Authors’ conclusions
The most effective interventions were nicotine e‐cigarettes, varenicline and cytisine (all high certainty), as well as combination NRT (additive effect, certainty not rated). There was also high‐certainty evidence for the effectiveness of nicotine patch, fast‐acting NRT and bupropion. Less certain evidence of benefit was present for nortriptyline (moderate certainty), non‐nicotine e‐cigarettes and tapering of nicotine dose (both low certainty).

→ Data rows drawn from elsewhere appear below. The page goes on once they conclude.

(** The run on the sample world: the first dataset has schemes only and
    is saved, the second has a concept and fails in [parse_dataset], the
    others cannot be loaded. *)
Example init_datasets_sample :
  ∃ world',
    @controllers.init_datasets sample.externals (Path.Path "data") false sample.world
    = Ok ([controllers.saved_entry "ESTAT-CN2024.rdf"
             (controllers.base_url
              ++ "combined-nomenclature-2024/20240425-0/rdf/skos_core/ESTAT-CN2024.rdf")],
          (fun dataset : string * string =>
             controllers.failed_entry dataset.1 dataset.2
               (if bool_decide (dataset.1 = "ESTAT-LoW2015.rdf")
                then Concept.missing_concept_schemes
                else mkException OtherError "HTTP Error 404: Not Found"))
            <$> tail controllers.datasets,
          world') ∧
    database.cs_iri <$> (default [] (database.concept_schemes
                                        <$> controllers.database world'))
    = ["urn:scheme"; "urn:other"].
Proof. eexists. split; reflexivity. Qed.

(** * Further properties

    Properties of the same functions beyond the ones above, and of the
    functions around them. *)

(** ** Extraction from elements *)

Lemma findall_missing_prefix element prefix local :
  nsmap element !! prefix = None →
  findall element prefix local
  = Raise (mkException SyntaxError ("prefix '" ++ prefix ++ "' not found in prefix map")).
Proof. intros Hns. unfold findall. by rewrite Hns. Qed.

Lemma nsmap_getitem_missing element prefix :
  nsmap element !! prefix = None →
  nsmap_getitem element prefix = Raise (mkException KeyError ("'" ++ prefix ++ "'")).
Proof. intros Hns. unfold nsmap_getitem. by rewrite Hns. Qed.

Lemma get_sub_element_text_missing_prefix element prefix local default_value :
  nsmap element !! prefix = None →
  Base.get_sub_element_text element prefix local default_value
  = Raise (mkException SyntaxError ("prefix '" ++ prefix ++ "' not found in prefix map")).
Proof.
  intros Hns. unfold Base.get_sub_element_text, find.
  by rewrite findall_missing_prefix.
Qed.

(** X1. [get_sub_element_text] raises [SyntaxError] when the prefix of the
    tag is not in the element's prefix map; otherwise it returns the text
    of the first direct child with that tag, and the default value when
    there is none. *)
Theorem get_sub_element_text_first_or_default
    (element : Element) (prefix local : string) (default_value : option string) :
  (nsmap element !! prefix = None →
   Base.get_sub_element_text element prefix local default_value
   = Raise (mkException SyntaxError
              ("prefix '" ++ prefix ++ "' not found in prefix map"))) ∧
  (∀ uri, nsmap element !! prefix = Some uri →
     (sub_elements element uri local = [] →
      Base.get_sub_element_text element prefix local default_value
      = Ok default_value) ∧
     (∀ first others,
        sub_elements element uri local = first :: others →
        Base.get_sub_element_text element prefix local default_value
        = Ok (text first))).
Proof.
  split; [apply get_sub_element_text_missing_prefix|].
  intros uri Hns. rewrite (get_sub_element_text_Ok _ _ uri) by done.
  split; [by intros ->|by intros first others ->].
Qed.

Lemma get_sub_element_text_first_or_default_witness :
  Base.get_sub_element_text sample.scheme_element "core" "prefLabel" (Some "")
  = Ok (Some "Waste list").
Proof.
  destruct (proj2 (get_sub_element_text_first_or_default
                     sample.scheme_element "core" "prefLabel" (Some ""))
              sample.core eq_refl) as [_ Hfirst].
  apply (Hfirst (sample.label "prefLabel" "en" "Waste list")
                [sample.label "prefLabel" "fr" "Liste des dechets"]).
  reflexivity.
Defined.

Lemma lang_dict_snoc (labels : list Element) (label : Element) :
  Base.lang_dict (labels ++ [label])
  = <[get label (Base.xml_namespace ++ "lang") := text label]> (Base.lang_dict labels).
Proof. unfold Base.lang_dict. by rewrite foldl_app. Qed.

(** X2. The mapping a dictionary comprehension builds from label elements
    holds, under each language key, the text of the last label with that
    [xml:lang]; a language no label carries has no entry. *)
Theorem lang_dict_last_label (labels : list Element) (lang : option string) :
  Base.lang_dict labels !! lang
  = text <$> last (filter (fun label => get label (Base.xml_namespace ++ "lang") = lang)
                          labels).
Proof.
  induction labels as [|label labels IH] using rev_ind; [done|].
  rewrite lang_dict_snoc, filter_app, LangDict_lookup_insert.
  rewrite filter_cons, filter_nil. case_decide as Hlang.
  - by rewrite last_snoc.
  - by rewrite app_nil_r.
Qed.

(** ** Parsing schemes and concepts *)

Lemma ConceptScheme_from_xml_element_Ok (element : Element) (rdf core : string) :
  nsmap element !! "rdf" = Some rdf →
  nsmap element !! "core" = Some core →
  ConceptScheme.from_xml_element element
  = Ok {| ConceptScheme.iri := get element (clark rdf "about");
          ConceptScheme.notation :=
            match head (sub_elements element core "notation") with
            | Some e => text e
            | None => Some ""
            end;
          ConceptScheme.scopeNote :=
            match head (sub_elements element core "scopeNote") with
            | Some e => text e
            | None => Some ""
            end;
          ConceptScheme.prefLabels :=
            Base.lang_dict (sub_elements element core "prefLabel") |}.
Proof.
  intros Hrdf Hcore. unfold ConceptScheme.from_xml_element.
  rewrite (nsmap_getitem_Ok _ _ rdf) by done. simpl.
  rewrite !(get_sub_element_text_Ok _ "core" core) by done. simpl.
  by rewrite (findall_Ok _ _ core).
Qed.

(** X3. [ConceptScheme.from_xml_element] raises [KeyError] when the prefix
    [rdf] is not declared and [SyntaxError] when [rdf] is but [core] is
    not; otherwise it returns the scheme with [rdf:about] as IRI, the text
    of the first [notation] and [scopeNote] children (the empty string
    when there is none) and the mapping of its [prefLabel] children. *)
Theorem ConceptScheme_from_xml_element_cases (element : Element) :
  (nsmap element !! "rdf" = None →
   ConceptScheme.from_xml_element element
   = Raise (mkException KeyError "'rdf'")) ∧
  (∀ rdf, nsmap element !! "rdf" = Some rdf →
          nsmap element !! "core" = None →
          ConceptScheme.from_xml_element element
          = Raise (mkException SyntaxError "prefix 'core' not found in prefix map")) ∧
  (∀ rdf core,
     nsmap element !! "rdf" = Some rdf →
     nsmap element !! "core" = Some core →
     ConceptScheme.from_xml_element element
     = Ok {| ConceptScheme.iri := get element (clark rdf "about");
             ConceptScheme.notation :=
               match head (sub_elements element core "notation") with
               | Some e => text e
               | None => Some ""
               end;
             ConceptScheme.scopeNote :=
               match head (sub_elements element core "scopeNote") with
               | Some e => text e
               | None => Some ""
               end;
             ConceptScheme.prefLabels :=
               Base.lang_dict (sub_elements element core "prefLabel") |}).
Proof.
  unfold ConceptScheme.from_xml_element. split_and!.
  - intros Hrdf. by rewrite nsmap_getitem_missing.
  - intros rdf Hrdf Hcore. rewrite (nsmap_getitem_Ok _ _ rdf) by done. simpl.
    by rewrite (get_sub_element_text_missing_prefix _ "core" "notation").
  - intros rdf core. apply ConceptScheme_from_xml_element_Ok.
Qed.
(** X8: the textual form of an [Error] determines the canonical string
    of its code and its message, and nothing else: two errors read the
    same exactly when they agree on both; when the codes are defined the
    codes agree as well.  The detail never shows. *)
Theorem Error_Error_determines (e1 e2 : Error) :
  (Error_Error e1 = Error_Error e2
   ↔ ErrorCode_String (Code e1) = ErrorCode_String (Code e2) ∧ Message e1 = Message e2)
  ∧ (defined (Code e1) → defined (Code e2) → Error_Error e1 = Error_Error e2 →
     Code e1 = Code e2 ∧ Message e1 = Message e2).
Proof.
  assert (Hiff : Error_Error e1 = Error_Error e2
     ↔ ErrorCode_String (Code e1) = ErrorCode_String (Code e2) ∧ Message e1 = Message e2).
  { split.
    - unfold Error_Error, Sprintf_s_colon_s. rewrite !ToLower_Replace_underscore.
      intros Heq.
      change (?p ++ ": " ++ ?m) with (p ++ String ":" (String " " m)) in Heq.
      apply split_at_first_colon in Heq as [Hp Hm]; try apply lower_spaced_no_colon.
      split; [apply lower_spaced_canonical_inj, Hp | congruence].
    - intros [Hc Hm]. unfold Error_Error. rewrite Hc, Hm. reflexivity. }
  split; [exact Hiff|].
  intros H1 H2 Heq. apply Hiff in Heq as [Hc Hm]. split; [|exact Hm].
  rewrite <- (ParseErrorCode_String _ H1), <- (ParseErrorCode_String _ H2), Hc. reflexivity.
Qed.

Lemma Error_Error_determines_witness :
  Error_Error (mkError 12 "x" INil) = Error_Error (mkError ErrorCodeUnknown "x" (IInt 3))
  ∧ (Error_Error (mkError ErrorCodeInvalidTag "x" INil)
     = Error_Error (mkError ErrorCodeInvalidTag "x" (IInt 3)) →
     ErrorCodeInvalidTag = ErrorCodeInvalidTag ∧ "x" = "x").
Proof.
  split.
  - apply (proj1 (Error_Error_determines (mkError 12 "x" INil)
                    (mkError ErrorCodeUnknown "x" (IInt 3)))).
    split; vm_compute; reflexivity.
  - apply (proj2 (Error_Error_determines (mkError ErrorCodeInvalidTag "x" INil)
                    (mkError ErrorCodeInvalidTag "x" (IInt 3))));
      vm_compute; split; discriminate.
Defined.

(** ** Push and PushErr *)

Lemma Len_append_error (errs : Errors) (err : option dynerr) :
  Errors_Len (append_error errs err) = Errors_Len errs + 1.
Proof. unfold Errors_Len, append_error. cbn [Errors_Errors]. rewrite length_app. simpl. lia. Qed.

Lemma Push_returns_inv (errs : Errors) (code : Z) (details : list iface) (errs' : Errors) :
  Errors_Push errs code details = Ret errs' →
  (details = [] ∧ errs' = append_error errs (pushed code INil))
  ∨ (∃ d, details = [d] ∧ (∀ e, d ≠ IErr e) ∧ errs' = append_error errs (pushed code d))
  ∨ (∃ e s, details = [IErr e] ∧ dynerr_Error e = Ret s
            ∧ errs' = append_error errs (pushed code (IString s))).
Proof.
  intros H. destruct details as [|d [|d' details]].
  - left. rewrite Push_none in H. injection H as <-. done.
  - destruct d as [|e| | |].
    2:{ right; right. rewrite Push_one_error in H.
        destruct (dynerr_Error e) as [s|p] eqn:E; [|discriminate H].
        injection H as <-. eauto. }
    all: right; left; rewrite Push_one_other in H by discriminate;
      injection H as <-; eexists; split; [reflexivity|]; split; [discriminate|reflexivity].
  - rewrite Push_many in H by (simpl; lia). discriminate H.
Qed.

(** X9: when [Push] returns, it was given at most one detail, the
    envelope has grown by exactly one element at the end, its earlier
    elements are as before, and the new element is an [Error] with the
    given code and that code's message whose detail is never an error
    value. *)
Theorem Push_appends_one (errs : Errors) (code : Z) (details : list iface) (errs' : Errors) :
  Errors_Push errs code details = Ret errs' →
  (length details ≤ 1)%nat
  ∧ Errors_Len errs' = Errors_Len errs + 1
  ∧ ∃ detail : iface,
      Errors_Errors errs'
      = (Errors_Errors errs
         ++ [Some (DError (mkError code (ErrorCode_Message code) detail))])%list
      ∧ ∀ e, detail ≠ IErr e.
Proof.
  intros H. apply Push_returns_inv in H as [[-> ->]|[(d & -> & Hd & ->)|(e & s & -> & _ & ->)]].
  - split; [simpl; lia|]. split; [apply Len_append_error|].
    exists INil. split; [reflexivity | discriminate].
  - split; [simpl; lia|]. split; [apply Len_append_error|].
    exists d. split; [reflexivity | exact Hd].
  - split; [simpl; lia|]. split; [apply Len_append_error|].
    exists (IString s). split; [reflexivity | discriminate].
Qed.

Lemma Push_appends_one_witness :
  Errors_Len {| Errors_Errors :=
    [None; Some (DError (mkError ErrorCodeInvalidName "manifest name did not match URI"
                           (IString "invalid tag: boom")))] |} = 2.
Proof.
  apply (proj1 (proj2 (Push_appends_one {| Errors_Errors := [None] |} ErrorCodeInvalidName
    [IErr (DError (mkError ErrorCodeInvalidTag "boom" INil))] _ ltac:(vm_compute; reflexivity)))).
Defined.

(** X10: the [Error] that a returning [Push] stores is serialized with
    the canonical string of the code and always with a message member,
    the code's message; the detail member is written exactly when one
    detail was given and it was not nil. *)
Theorem Push_serialized (errs : Errors) (code : Z) (details : list iface) (errs' : Errors) :
  Errors_Push errs code details = Ret errs' →
  ∃ e : Error,
    last (Errors_Errors errs') = Some (Some (DError e))
    ∧ member "code" (Error_members e) = Some (JText (ErrorCode_String code))
    ∧ member "message" (Error_members e) = Some (JString (ErrorCode_Message code))
    ∧ (is_Some (member "detail" (Error_members e)) ↔ ∃ d, details = [d] ∧ d ≠ INil).
Proof.
  intros H.
  assert (Hmembers : ∀ detail,
    member "code" (Error_members (mkError code (ErrorCode_Message code) detail))
      = Some (JText (ErrorCode_String code))
    ∧ member "message" (Error_members (mkError code (ErrorCode_Message code) detail))
      = Some (JString (ErrorCode_Message code))
    ∧ (is_Some (member "detail" (Error_members (mkError code (ErrorCode_Message code) detail)))
       ↔ detail ≠ INil)).
  { intros detail. pose proof (ErrorCode_Message_nonempty code) as Hm.
    unfold Error_members, emit, member. cbn [Code Message Detail].
    destruct (ErrorCode_Message code) as [|x m]; [done|].
    destruct detail; (split; [reflexivity|]; split; [reflexivity|]);
      cbn; split; try done; try (intros _; eauto); intros [? [=]]. }
  apply Push_returns_inv in H as [[-> ->]|[(d & -> & Hd & ->)|(e & s & -> & _ & ->)]];
    eexists; (split; [apply last_snoc|]);
    destruct (Hmembers INil) as (Hc0 & Hm0 & Hd0);
    try destruct (Hmembers d) as (Hc1 & Hm1 & Hd1);
    try destruct (Hmembers (IString s)) as (Hc2 & Hm2 & Hd2).
  - repeat split; try assumption.
    + intros Hs. apply Hd0 in Hs. done.
    + intros (d & [=] & _).
  - repeat split; try assumption.
    + intros Hs. exists d. split; [reflexivity | apply Hd1, Hs].
    + intros (d' & [= <-] & Hne). apply Hd1, Hne.
  - repeat split; try assumption.
    + intros _. eexists. split; [reflexivity | discriminate].
    + intros _. apply Hd2. discriminate.
Qed.

Lemma Push_serialized_witness :
  ∃ e : Error,
    last [Some (DError (mkError ErrorCodeUnknownLayer "referenced layer not available"
                          (ILayer {| Unknown := {| BlobSum := "sha256:abcd" |} |})))]
    = Some (Some (DError e))
    ∧ member "message" (Error_members e) = Some (JString "referenced layer not available").
Proof.
  destruct (Push_serialized {| Errors_Errors := [] |} ErrorCodeUnknownLayer
              [ILayer {| Unknown := {| BlobSum := "sha256:abcd" |} |}] _
              ltac:(vm_compute; reflexivity)) as (e & Hlast & _ & Hm & _).
  exists e. split; [exact Hlast | exact Hm].
Defined.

There was moderate‐certainty evidence that bupropion may slightly increase the frequency of SAEs, although there was also the possibility of no increased risk. There was no clear evidence that any other tested interventions increased SAEs. Overall, SAE data were sparse with very low numbers of SAEs, and so further evidence may change our interpretation and certainty.

Future studies should report SAEs to strengthen certainty in this outcome. More head‐to‐head comparisons of the most effective interventions are needed, as are tests of combinations of these. Future work should unify data from behavioural and pharmacological interventions to inform approaches to combined support for smoking cessation.